WORK REQUEST: When you reach the line containing "assert (1024 ^ 7 <= d)%Z" in the entries below, repeat it and each line after it exactly until the entries end.

[Collected data entries]
(* ===== verification/Manifest.v ===== *)
(** * Manifests: internal/protocol/manifest.go *)
From Stdlib Require Import Sorted.
From S2P Require Import Prelude GoStrings GoTime Errors Paths.
Local Open Scope string_scope.

Definition SegmentRaw : string := "raw".
Definition SegmentTarZstd : string := "tar_zstd".
Definition DigestAlgorithm : string := "blake3".
Definition EntryFile : string := "file".
Definition EntryDirectory : string := "directory".
Definition MaxNoteBytesHard : Z := 16384.

Record Segment := mkSegment {
  seg_ID : string; seg_Kind : string; seg_WireSize : Z; seg_Digest : string;
  seg_StoragePath : string }.

Record Entry := mkEntry {
  e_Path : string; e_Type : string; e_Size : Z; e_MTimeUnixNS : Z; e_Mode : Z;
  e_Digest : string; e_SegmentID : string; e_SegmentOffset : Z }.

Record Manifest := mkManifest {
  SchemaVersion : Z; TransferID : string; CreatedAt : Z; Note : string;
  Roots : list string; m_DigestAlgorithm : string;
  Segments : list Segment; Entries : list Entry }.

#[export] Instance Segment_eq_dec : EqDecision Segment.
Proof. solve_decision. Defined.
#[export] Instance Entry_eq_dec : EqDecision Entry.
Proof. solve_decision. Defined.
#[export] Instance Manifest_eq_dec : EqDecision Manifest.
Proof. solve_decision. Defined.

Definition is_file (e : Entry) : bool := e_Type e =? EntryFile.
Definition is_dir (e : Entry) : bool := e_Type e =? EntryDirectory.

(** digestPattern and hexDigest: 64 lowercase hex digits. *)
Definition lower_hex (a : ascii) : bool :=
  (((48 <=? byte_val a) && (byte_val a <=? 57)) || ((97 <=? byte_val a) && (byte_val a <=? 102)))%Z.
Definition digestPattern (s : string) : bool := (slen s =? 64)%Z && sforall lower_hex s.

Definition FileCount (m : Manifest) : Z :=
  Z.of_nat (length (List.filter is_file (Entries m))).

(** The [n += e.Size] loop, in int64. *)
Definition TotalBytes (m : Manifest) : Z :=
  foldl (fun n e => if is_file e then int64 (n + e_Size e) else n) 0%Z (Entries m).
(* ===== verification/Wire.v ===== *)
(** * Wire rules: internal/protocol/wire.go *)
From S2P Require Import Prelude GoStrings GoTime Errors.
Local Open Scope string_scope.

Definition DefaultTTLMinutes : Z := 30.
Definition MinTTLMinutes : Z := 1.
Definition MaxTTLMinutes : Z := 3000.

Definition ValidateTTL (minutes : Z) : option ecode :=
  if ((minutes <? MinTTLMinutes) || (MaxTTLMinutes <? minutes))%Z then Some TTLOutOfRange else None.

Definition ParseTTL (s0 : string) : ecode + Z :=
  let s := TrimSpace s0 in
  if s =? "" then inr DefaultTTLMinutes else
  match Atoi s with
  | Some n => match ValidateTTL n with Some e => inl e | None => inr n end
  | None =>
    match ParseDuration s with
    | None => inl InvalidRequest
    | Some d =>
      if (d <=? 0)%Z then inl TTLOutOfRange else
      if negb (Z.rem d minute =? 0)%Z then inl InvalidRequest else
      let n := Z.quot d minute in
      match ValidateTTL n with Some e => inl e | None => inr n end
    end
  end.

(** Advanced transfer requests *)
Record SegmentPlan := mkSegmentPlan {
  sp_ID : string; sp_Kind : string; sp_ExpectedLength : Z; sp_DigestAlgorithm : string;
  sp_ExpectedDigest : option string }.

Record CreateTransferRequest := mkCreateTransferRequest {
  cr_TTLMinutes : Z; cr_Note : string; cr_ExpectedMaterializedBytes : Z;
  cr_ExpectedFileCount : Z; cr_Segments : list SegmentPlan }.

Record UploadResource := mkUploadResource { ur_SegmentID : string; ur_UploadID : string; ur_UploadPath : string }.
Record CreateTransferResponse := mkCreateTransferResponse { cx_TransferID : string; cx_Uploads : list UploadResource }.
Record CommitResponse := mkCommitResponse { co_Code : string; co_CommittedAt : Z; co_ExpiresAt : Z }.
Record EntrySummary := mkEntrySummary { es_Path : string; es_Type : string; es_Size : Z }.
Record TransferMetadata := mkTransferMetadata {
  md_Code : string; md_Note : string; md_CommittedAt : Z; md_ExpiresAt : Z;
  md_FileCount : Z; md_TotalBytes : Z; md_Entries : list EntrySummary }.

(** version.Protocol *)
Definition Protocol : string := "1.0".

(** CheckCompatible: the major component must be the integer 1. *)
Definition CheckCompatible (serverProtocol : string) : option ecode :=
  match Atoi (before "." serverProtocol) with
  | None => Some ProtocolMismatch
  | Some n => if negb (n =? 1)%Z then Some ProtocolMismatch else None
  end.

(** The loop of HumanBytes: [m], [div] and [exp]; [None] when the fuel runs out. *)
Fixpoint human_loop (fuel : nat) (m div exp : Z) : option (Z * Z) :=
  if (m <? 1024)%Z then Some (div, exp) else
  match fuel with
  | O => None
  | S fuel => human_loop fuel (Z.quot m 1024) (int64 (div * 1024)) (exp + 1)%Z
  end.

(** HumanBytes up to the rendering of the number: plain bytes, or the divisor and the
    unit letter; [None] for an index outside "KMGTPE" (a panic) or a divergent loop. *)
Definition HumanBytes (n : Z) : option (Z + Z * ascii) :=
  if (n <? 1024)%Z then Some (inl n) else
  match human_loop 6 (Z.quot n 1024) 1024 0 with
  | None => None
  | Some (div, exp) =>
    match String.get (Z.to_nat exp) "KMGTPE" with
    | Some c => Some (inr (div, c))
    | None => None
    end
  end.

(** ** Properties *)

Lemma ValidateTTL_None n : ValidateTTL n = None <-> (1 <= n <= 3000)%Z.
Proof.
  unfold ValidateTTL, MinTTLMinutes, MaxTTLMinutes.
  destruct (Z.ltb_spec n 1), (Z.ltb_spec 3000 n); cbn; split; try done; lia.
Qed.

(** Expiry bounds: whatever the duration syntax accepts, an accepted TTL lies
    between 1 and 3000 minutes, and a duration that is accepted is exactly that many
    minutes. *)
Theorem ParseTTL_range s n :
  ParseTTL s = inr n ->
  (1 <= n <= 3000)%Z /\
  (TrimSpace s = "" /\ n = 30%Z \/ Atoi (TrimSpace s) = Some n \/ ParseDuration (TrimSpace s) = Some (n * minute)%Z).
Proof.
  unfold ParseTTL. destruct (String.eqb_spec (TrimSpace s) "") as [->|_].
  { intros [= <-]. unfold DefaultTTLMinutes. split; [lia|by left]. }
  destruct (Atoi (TrimSpace s)) as [k|].
  { destruct (ValidateTTL k) eqn:E; [done|]. intros [= <-]. apply ValidateTTL_None in E. auto. }
  destruct (ParseDuration (TrimSpace s)) as [d|]; [|done].
  destruct (Z.leb_spec d 0); [done|]. destruct (Z.eqb_spec (Z.rem d minute) 0) as [Hr|]; [|done].
  cbn [negb]. destruct (ValidateTTL _) eqn:E; [done|]. intros [= <-]. apply ValidateTTL_None in E.
  split; [done|]. right. right. f_equal. rewrite (Z.quot_rem' d minute) at 1. lia.
Qed.

Lemma ParseTTL_range_witness :
  ParseTTL "2h" = inr 120%Z /\ (1 <= 120 <= 3000)%Z.
Proof.
  split; [vm_compute; reflexivity|].
  apply (ParseTTL_range "2h" 120). vm_compute. reflexivity.
Defined.

Lemma human_loop_spec fuel m div exp :
  (0 <= m < 1024 ^ (Z.of_nat fuel + 1))%Z -> (0 <= exp)%Z -> div = (1024 ^ (exp + 1))%Z ->
  (m * div < 2 ^ 63)%Z ->
  exists d x, human_loop fuel m div exp = Some (d, x) /\ d = (1024 ^ (x + 1))%Z /\
    (exp <= x)%Z /\ (x = exp \/ d <= m * div)%Z /\ ((m + 1) * div <= 1024 * d)%Z.
Proof.
  revert m div exp. induction fuel as [|fuel IH]; intros m div exp Hm He Hd Hb;
    assert (Hpos : (0 < div)%Z) by (subst; apply Z.pow_pos_nonneg; lia); cbn [human_loop].
  - change (1024 ^ (Z.of_nat 0 + 1))%Z with 1024%Z in Hm.
    destruct (Z.ltb_spec m 1024); [|lia]. exists div, exp. split_and!; try done; nia.
  - destruct (Z.ltb_spec m 1024) as [Hlt|Hge].
    { exists div, exp. split_and!; try done; nia. }
    rewrite Z.quot_div_nonneg by lia.
    pose proof (Z.div_mod m 1024 ltac:(lia)) as Hdm.
    pose proof (Z.mod_pos_bound m 1024 ltac:(lia)) as Hmb.
    set (q := (m / 1024)%Z) in *.
    assert (Hin : int64 (div * 1024) = (div * 1024)%Z).
    { apply int64_small. unfold in_int64, min_int64, max_int64. nia. }
    rewrite Hin.
    destruct (IH q (div * 1024)%Z (exp + 1)%Z) as (d & x & Hl & Hdx & Hex & Hlo & Hhi).
    + split; [lia|]. rewrite Nat2Z.inj_succ in Hm.
      replace (Z.succ (Z.of_nat fuel) + 1)%Z with (Z.succ (Z.of_nat fuel + 1)) in Hm by lia.
      rewrite Z.pow_succ_r in Hm by lia. lia.
    + lia.
    + subst div. replace (exp + 1 + 1)%Z with (Z.succ (exp + 1)) by lia. rewrite Z.pow_succ_r by lia. lia.
    + nia.
    + exists d, x. split_and!; try done; [lia| |nia]. right.
      destruct Hlo as [->|Hlo]; [|nia]. subst d div. rewrite Z.pow_add_r by lia. nia.
Qed.

(** C28 (HumanBytes never panics): for every int64 the unit loop ends, the divisor is a
    power of 1024 that did not overflow, and the unit index stays inside "KMGTPE". *)
Theorem HumanBytes_total n : in_int64 n ->
  exists r, HumanBytes n = Some r /\
  match r with
  | inl b => b = n /\ (n < 1024)%Z
  | inr (div, _) => exists k, (1 <= k <= 6)%Z /\ div = (1024 ^ k)%Z /\ (n < 1024 * div)%Z
  end.
Proof.
  intros Hn. unfold in_int64, min_int64, max_int64 in Hn. unfold HumanBytes.
  destruct (Z.ltb_spec n 1024) as [Hlt|Hge]; [by eexists|].
  rewrite Z.quot_div_nonneg by lia.
  pose proof (Z.div_mod n 1024 ltac:(lia)) as Hdm. pose proof (Z.mod_pos_bound n 1024 ltac:(lia)) as Hmb.
  set (q := (n / 1024)%Z) in *.
  assert (1024 ^ 7 = 1180591620717411303424)%Z as H7 by reflexivity.
  destruct (human_loop_spec 6 q 1024 0) as (d & x & Hl & Hd & Hx & Hlo & Hhi); [change (Z.of_nat 6 + 1)%Z with 7%Z; lia|lia|reflexivity|lia|].
  rewrite Hl.
  assert (Hx5 : (x <= 5)%Z).
  { destruct (decide (x <= 5)%Z); [done|]. exfalso.
    assert (1024 ^ 7 <= d)%Z by (subst d; apply Z.pow_le_mono_r; lia).
    destruct Hlo; lia. }
  assert (x = 0 \/ x = 1 \/ x = 2 \/ x = 3 \/ x = 4 \/ x = 5)%Z as Hcase by lia.
  assert (Hget : exists c, String.get (Z.to_nat x) "KMGTPE" = Some c).
  { destruct Hcase as [->|[->|[->|[->|[->| ->]]]]]; cbn; eauto. }
  destruct Hget as [c ->]. eexists. split; [reflexivity|]. cbn.
  exists (x + 1)%Z. split_and!; [lia|lia|done|lia].
Qed.

Lemma HumanBytes_total_witness : exists r, HumanBytes max_int64 = Some r /\
  match r with
  | inl b => b = max_int64 /\ (max_int64 < 1024)%Z
  | inr (div, _) => exists k, (1 <= k <= 6)%Z /\ div = (1024 ^ k)%Z /\ (max_int64 < 1024 * div)%Z
  end.
Proof. apply (HumanBytes_total max_int64). unfold in_int64, min_int64, max_int64. lia. Defined.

SOLUTION FOR THIS PROBLEM:
    assert (1024 ^ 7 <= d)%Z by (subst d; apply Z.pow_le_mono_r; lia).
    destruct Hlo; lia. }
  assert (x = 0 \/ x = 1 \/ x = 2 \/ x = 3 \/ x = 4 \/ x = 5)%Z as Hcase by lia.
  assert (Hget : exists c, String.get (Z.to_nat x) "KMGTPE" = Some c).
  { destruct Hcase as [->|[->|[->|[->|[->| ->]]]]]; cbn; eauto. }
  destruct Hget as [c ->]. eexists. split; [reflexivity|]. cbn.
  exists (x + 1)%Z. split_and!; [lia|lia|done|lia].
Qed.

Lemma HumanBytes_total_witness : exists r, HumanBytes max_int64 = Some r /\
  match r with
  | inl b => b = max_int64 /\ (max_int64 < 1024)%Z
  | inr (div, _) => exists k, (1 <= k <= 6)%Z /\ div = (1024 ^ k)%Z /\ (max_int64 < 1024 * div)%Z
  end.
Proof. apply (HumanBytes_total max_int64). unfold in_int64, min_int64, max_int64. lia. Defined.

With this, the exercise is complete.